(* ===== verification/ExporterTopology.v ===== *)
(** * The topology of the exporter through its cache

    [internal/exporter/kubernetes_topology.go]: the exporter lists worker pods and nodes from a cache that watches only the objects it needs and cuts them down to the fields it
    reads.  [Exporter.ListNodeTopologies] is the listing; here are the selectors and the transformations of the cache, and what the
    listing makes of them. *)
From S2P Require Import Prelude GoStrings Naming Exporter.

(** ** Objects *)
Record ObjectMeta := mkObjectMeta {
  om_Name : string; om_Namespace : string; om_UID : string; om_ResourceVersion : string; om_Labels : gmap string string;
  om_Annotations : gmap string string }.
(** Specs and statuses, of which only the node name is read, are trees. *)
Record topo_Pod := mkTopoPod { tp_Meta : ObjectMeta; tp_NodeName : string; tp_Spec : gmap string string; tp_Status : gmap string string }.
Record topo_Node := mkTopoNode { tn_Meta : ObjectMeta; tn_Spec : gmap string string; tn_Status : gmap string string }.
Inductive cached_object := CachedPod (p : topo_Pod) | CachedNode (n : topo_Node) | OtherObject.

(** ** The cache *)
Definition worker_selector (clusterName : string) (labels : gmap string string) : bool :=
  bool_decide (labels !! LabelInstanceKey = Some clusterName) && bool_decide (labels !! LabelWorkerKey = Some "true").
Definition topologyNodeSelector (labels : gmap string string) : bool := bool_decide (is_Some (labels !! slurmNodeSetNameLabel)).
Definition label_of (m : ObjectMeta) (k : string) : string := default "" (om_Labels m !! k).
Definition transformWorkerPodForTopology (obj : cached_object) : cached_object :=
  match obj with
  | CachedPod pod =>
      let m := tp_Meta pod in
      CachedPod (mkTopoPod
        (mkObjectMeta (om_Name m) (om_Namespace m) (om_UID m) (om_ResourceVersion m)
           (<[LabelInstanceKey := label_of m LabelInstanceKey]> {[LabelWorkerKey := label_of m LabelWorkerKey]}) ∅)
        (tp_NodeName pod) ∅ ∅)
  | _ => obj
  end.
Definition transformNodeForTopology (obj : cached_object) : cached_object :=
  match obj with
  | CachedNode node =>
      let m := tn_Meta node in
      CachedNode (mkTopoNode
        (mkObjectMeta (om_Name m) "" (om_UID m) (om_ResourceVersion m)
           (<[nvlinkInstanceGroupLabel := label_of m nvlinkInstanceGroupLabel]> {[slurmNodeSetNameLabel := label_of m slurmNodeSetNameLabel]}) ∅)
        ∅ ∅)
  | _ => obj
  end.

(** What the API server holds, as the reader of the cache sees it. *)
Definition cached_pods (namespace clusterName : string) (pods : list topo_Pod) : list topo_Pod :=
  omap (λ p, match transformWorkerPodForTopology (CachedPod p) with CachedPod p => Some p | _ => None end)
    (filter (λ p, om_Namespace (tp_Meta p) = namespace ∧ worker_selector clusterName (om_Labels (tp_Meta p)) = true) pods).
Definition listPods (namespace clusterName : string) (cache : list topo_Pod) : list (string * string) :=
  (λ p, (om_Name (tp_Meta p), tp_NodeName p)) <$>
    filter (λ p, om_Namespace (tp_Meta p) = namespace ∧ worker_selector clusterName (om_Labels (tp_Meta p)) = true) cache.
Definition cached_node (nodes : gmap string topo_Node) (name : string) : outcome (gmap string string) :=
  match nodes !! name with
  | Some node =>
      if topologyNodeSelector (om_Labels (tn_Meta node)) then
        match transformNodeForTopology (CachedNode node) with CachedNode n => Ok (om_Labels (tn_Meta n)) | _ => Err (ErrAPI NotFound) end
      else Err (ErrAPI NotFound)
  | None => Err (ErrAPI NotFound)
  end.

(** ** Lemmas *)
Lemma podsByKubernetesNode_spec pods x n : x ∈ default [] (podsByKubernetesNode pods !! n) ↔ (x, n) ∈ pods ∧ n ≠ "".
Proof.
  unfold podsByKubernetesNode. induction pods as [|[y m] pods IH] using rev_ind; [cbn [foldl]; rewrite lookup_empty; cbn; set_solver|].
  rewrite foldl_app, elem_of_app, list_elem_of_singleton. cbn [foldl].
  destruct (String.eqb_spec m "") as [->|Hm]; [rewrite IH; naive_solver|]. destruct (decide (m = n)) as [->|Hne].
  - rewrite lookup_insert_eq. cbn [default from_option id]. rewrite elem_of_app, list_elem_of_singleton, IH. naive_solver.
  - rewrite lookup_insert_ne by done. rewrite IH. naive_solver.
Qed.
Definition topology_of (n : string) (labels : gmap string string) : NodeTopology :=
  mkNodeTopology n (default "" (labels !! nvlinkInstanceGroupLabel)) (default "" (labels !! slurmNodeSetNameLabel)).
Lemma insert_all (names : list string) (t : NodeTopology) (m : gmap string NodeTopology) x :
  foldl (λ m name, <[name := t]> m) m names !! x = if decide (x ∈ names) then Some t else m !! x.
Proof.
  revert m. induction names as [|y names IH]; intros m; [done|]. cbn [foldl]. rewrite IH.
  destruct (decide (x ∈ names)); [by rewrite decide_True by set_solver|]. destruct (decide (x = y)) as [->|]; [by rewrite lookup_insert_eq, decide_True by set_solver|].
  by rewrite lookup_insert_ne, decide_False by set_solver.
Qed.
Lemma resolve_spec getNode entries acc :
  (∀ n, (∃ labels, getNode n = Ok labels) ∨ getNode n = Err (ErrAPI NotFound)) →
  (∀ n ps n' ps' name, (n, ps) ∈ entries → (n', ps') ∈ entries → name ∈ ps → name ∈ ps' → n = n') →
  ∃ res, resolveTopologies getNode entries acc = Ok res ∧ ∀ name t, res !! name = Some t ↔
    (∃ n ps labels, (n, ps) ∈ entries ∧ name ∈ ps ∧ getNode n = Ok labels ∧ t = topology_of n labels) ∨
    (acc !! name = Some t ∧ ∀ n ps, (n, ps) ∈ entries → name ∈ ps → getNode n = Err (ErrAPI NotFound)).
Proof.
  intros Hget. revert acc. induction entries as [|[n ps] entries IH]; intros acc Hu; cbn [resolveTopologies].
  { exists acc. split; [done|]. intros name t. set_solver. }
  assert (∀ n0 ps0 n' ps' name, (n0, ps0) ∈ entries → (n', ps') ∈ entries → name ∈ ps0 → name ∈ ps' → n0 = n') as Hu'.
  { intros ????? H1 H2. by apply Hu; right. }
  destruct (Hget n) as [[labels Hn]|Hn]; rewrite Hn.
  - fold (topology_of n labels). destruct (IH (foldl (λ m podName, <[podName := topology_of n labels]> m) acc ps) Hu') as (res & -> & Hres). exists res. split; [done|].
    intros name t. rewrite Hres, insert_all. clear Hres IH Hu'.
    destruct (decide (name ∈ ps)) as [Hin|Hin]; setoid_rewrite elem_of_cons.
    + split.
      * intros [(n' & ps' & l' & He & Hps & Hn' & ->)|[[= <-] _]]; left; [by exists n', ps', l'; auto|]. by exists n, ps, labels; auto.
      * intros [(n' & ps' & l' & He & Hps & Hn' & ->)|[_ Hno]]; [|specialize (Hno n ps); rewrite Hn in Hno; naive_solver].
        assert (n' = n) as -> by (destruct He as [[= -> ->]|He]; [done|]; by apply (Hu n' ps' n ps name); [right|left|..]).
        assert (l' = labels) as -> by congruence.
        destruct (decide (Exists (λ e, e.1 = n ∧ name ∈ e.2) entries)) as [([n0 ps0] & ? & <- & ?)%Exists_exists|Hno]; [left; by exists n0, ps0, labels|].
        rewrite Exists_exists in Hno.
        right. split; [done|]. intros n0 ps0 He0 Hps0. assert (n0 = n) as -> by (by apply (Hu n0 ps0 n ps name); [right|left|..]). by destruct Hno; exists (n, ps0).
    + naive_solver.
  - change (IsNotFound (ErrAPI NotFound)) with true. cbv iota. destruct (IH acc Hu') as (res & -> & Hres). exists res. split; [done|].
    intros name t. rewrite Hres. setoid_rewrite elem_of_cons. split.
    + intros [(n' & ps' & l' & He & ?)|[Ha Hno]]; [left; exists n', ps', l'; auto|right]. split; [done|]. intros n0 ps0 [[= -> ->]|He] ?; [done|by eapply Hno].
    + intros [(n' & ps' & l' & [[= -> ->]|He] & Hps & Hn' & ->)|[Ha Hno]]; [congruence|left; by exists n', ps', l'|right]. split; [done|]. intros; eapply Hno; eauto.
Qed.
Lemma listed_pods namespace clusterName pods x n :
  (x, n) ∈ listPods namespace clusterName (cached_pods namespace clusterName pods) ↔
  ∃ pod, pod ∈ pods ∧ om_Namespace (tp_Meta pod) = namespace ∧ worker_selector clusterName (om_Labels (tp_Meta pod)) = true ∧
    x = om_Name (tp_Meta pod) ∧ n = tp_NodeName pod.
Proof.
  unfold listPods, cached_pods. rewrite list_elem_of_fmap. setoid_rewrite list_elem_of_filter. setoid_rewrite list_elem_of_omap. setoid_rewrite list_elem_of_filter.
  split.
  - intros (p & [= -> ->] & _ & pod & ((Hns & Hs) & Hin) & [= <-]). by exists pod.
  - intros (pod & Hin & Hns & Hs & -> & ->). eexists. split; [|split; [|by exists pod; split]]; [done|]. cbn [tp_Meta om_Namespace om_Labels]. split; [done|].
    unfold worker_selector in *. apply andb_true_iff in Hs as [Hi%bool_decide_eq_true Hw%bool_decide_eq_true].
    unfold label_of. rewrite Hi, Hw. cbn [default from_option id]. apply andb_true_iff; split; by apply bool_decide_eq_true.
Qed.
Lemma cached_node_spec nodes name :
  match cached_node nodes name with
  | Ok labels => ∃ node, nodes !! name = Some node ∧ topologyNodeSelector (om_Labels (tn_Meta node)) = true ∧ topology_of name labels = topology_of name (om_Labels (tn_Meta node))
  | Err e => e = ErrAPI NotFound ∧ ∀ node, nodes !! name = Some node → topologyNodeSelector (om_Labels (tn_Meta node)) = false
  | Halt _ => False
  end.
Proof.
  unfold cached_node. destruct (nodes !! name) as [node|]; [|done]. destruct (topologyNodeSelector _) eqn:Hs; [|naive_solver].
  cbn. exists node. split_and!; [done..|]. by unfold topology_of, label_of; destruct (om_Labels (tn_Meta node) !! nvlinkInstanceGroupLabel), (om_Labels (tn_Meta node) !! slurmNodeSetNameLabel).
Qed.

(** The cache does not change the topology that the exporter shows.  Whatever pods and nodes there are (with pod names unique in the namespace), and in whatever order
    Go ranges over them: the listing through the cache, which holds only selected objects cut down to a few fields, succeeds and gives exactly the
    worker pods of the cluster that are on a node with the label of a NodeSet, each with the name and the labels which its
    node really has. *)
Theorem topology_through_cache (namespace clusterName : string) (pods : list topo_Pod) (nodes : gmap string topo_Node)
    (order : gmap string (list string) → list (string * list string)) :
  (∀ p q, p ∈ pods → q ∈ pods → om_Namespace (tp_Meta p) = om_Namespace (tp_Meta q) → om_Name (tp_Meta p) = om_Name (tp_Meta q) → p = q) →
  (∀ m, order m ≡ₚ map_to_list m) →
  ∃ topologies, ListNodeTopologies (Ok (listPods namespace clusterName (cached_pods namespace clusterName pods))) (cached_node nodes) order = Ok topologies ∧
    ∀ name t, topologies !! name = Some t ↔
      ∃ pod node, pod ∈ pods ∧ om_Namespace (tp_Meta pod) = namespace ∧ worker_selector clusterName (om_Labels (tp_Meta pod)) = true ∧
        name = om_Name (tp_Meta pod) ∧ tp_NodeName pod ≠ "" ∧ nodes !! tp_NodeName pod = Some node ∧
        is_Some (om_Labels (tn_Meta node) !! slurmNodeSetNameLabel) ∧ t = topology_of (tp_NodeName pod) (om_Labels (tn_Meta node)).
Proof.
  intros Hnames Horder. unfold ListNodeTopologies. cbn [wrap_err obind]. set (l := listPods _ _ _).
  assert (∀ n ps x, (n, ps) ∈ order (podsByKubernetesNode l) → x ∈ ps → (x, n) ∈ l ∧ n ≠ "") as Hfrom.
  { intros n ps x He Hx. rewrite Horder, elem_of_map_to_list in He. apply podsByKubernetesNode_spec. by rewrite He. }
  destruct (resolve_spec (cached_node nodes) (order (podsByKubernetesNode l)) ∅) as (res & -> & Hres).
  { intros n. pose proof (cached_node_spec nodes n) as H. destruct (cached_node nodes n) as [labels|e|w]; [left; by eexists|right; by destruct H as [-> _]|done]. }
  { intros n ps n' ps' x H1 H2 Hx Hx'. destruct (Hfrom _ _ _ H1 Hx) as [(p & ? & ? & ? & -> & ->)%listed_pods _].
    destruct (Hfrom _ _ _ H2 Hx') as [(q & ? & ? & ? & Hq & ->)%listed_pods _]. f_equal. by apply Hnames; congruence. }
  exists res. split; [done|]. intros name t. rewrite Hres. split.
  - intros [(n & ps & labels & He & Hx & Hn & ->)|[[=] _]]. destruct (Hfrom _ _ _ He Hx) as [(pod & ? & ? & ? & -> & ->)%listed_pods Hne].
    pose proof (cached_node_spec nodes (tp_NodeName pod)) as H'. rewrite Hn in H'. destruct H' as (node & ? & Hs%bool_decide_eq_true & ->). by exists pod, node.
  - intros (pod & node & Hp & Hns & Hs & -> & Hne & Hn & Hl & ->). left.
    assert ((om_Name (tp_Meta pod), tp_NodeName pod) ∈ l) as Hin by (apply listed_pods; by exists pod).
    assert (om_Name (tp_Meta pod) ∈ default [] (podsByKubernetesNode l !! tp_NodeName pod)) as Hd by by apply podsByKubernetesNode_spec.
    destruct (podsByKubernetesNode l !! tp_NodeName pod) as [ps|] eqn:Eps; [|by apply not_elem_of_nil in Hd].
    pose proof (cached_node_spec nodes (tp_NodeName pod)) as H'. destruct (cached_node nodes _) as [labels|e|w] eqn:Ec; [|destruct H' as [_ H']|done].
    + destruct H' as (node' & Hn' & _ & Ht). assert (node' = node) as -> by congruence.
      exists (tp_NodeName pod), ps, labels. rewrite Horder, elem_of_map_to_list. by rewrite Ht.
    + specialize (H' node Hn). unfold topologyNodeSelector in H'. by apply bool_decide_eq_false in H'.
Qed.
Definition ex_meta (name ns : string) (labels : gmap string string) : ObjectMeta := mkObjectMeta name ns "u" "7" labels {["note" := "x"]}.
Definition ex_pods : list topo_Pod :=
  [mkTopoPod (ex_meta "worker-0" "ns" {[LabelInstanceKey := "cl"; LabelWorkerKey := "true"; "a" := "b"]}) "node-a" {["x" := "y"]} ∅;
   mkTopoPod (ex_meta "login-0" "ns" {[LabelInstanceKey := "cl"]}) "node-a" ∅ ∅].
Definition ex_nodes : gmap string topo_Node := {["node-a" := mkTopoNode (ex_meta "node-a" "" {[slurmNodeSetNameLabel := "gpu"]}) ∅ ∅]}.
Lemma topology_through_cache_witness :
  ∃ topologies, ListNodeTopologies (Ok (listPods "ns" "cl" (cached_pods "ns" "cl" ex_pods))) (cached_node ex_nodes) map_to_list = Ok topologies ∧
    topologies !! "worker-0" = Some (mkNodeTopology "node-a" "" "gpu").
Proof.
  destruct (topology_through_cache "ns" "cl" ex_pods ex_nodes map_to_list) as (res & H & Hres).
  - intros p q Hp Hq. unfold ex_pods in *. elem_cases Hp; elem_cases Hq; subst p q; try done; intros _ E; discriminate E.
  - done.
  - exists res. split; [exact H|]. apply Hres. eexists _, _. split; [apply list_elem_of_here|]. split_and!; try reflexivity; try done.
Defined.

## Exercise goal
Show all lines in the entries above where the word "nvlinkInstanceGroupLabel" appears.

## Exercise response
           (<[nvlinkInstanceGroupLabel := label_of m nvlinkInstanceGroupLabel]> {[slurmNodeSetNameLabel := label_of m slurmNodeSetNameLabel]}) ∅)
  mkNodeTopology n (default "" (labels !! nvlinkInstanceGroupLabel)) (default "" (labels !! slurmNodeSetNameLabel)).
  cbn. exists node. split_and!; [done..|]. by unfold topology_of, label_of; destruct (om_Labels (tn_Meta node) !! nvlinkInstanceGroupLabel), (om_Labels (tn_Meta node) !! slurmNodeSetNameLabel).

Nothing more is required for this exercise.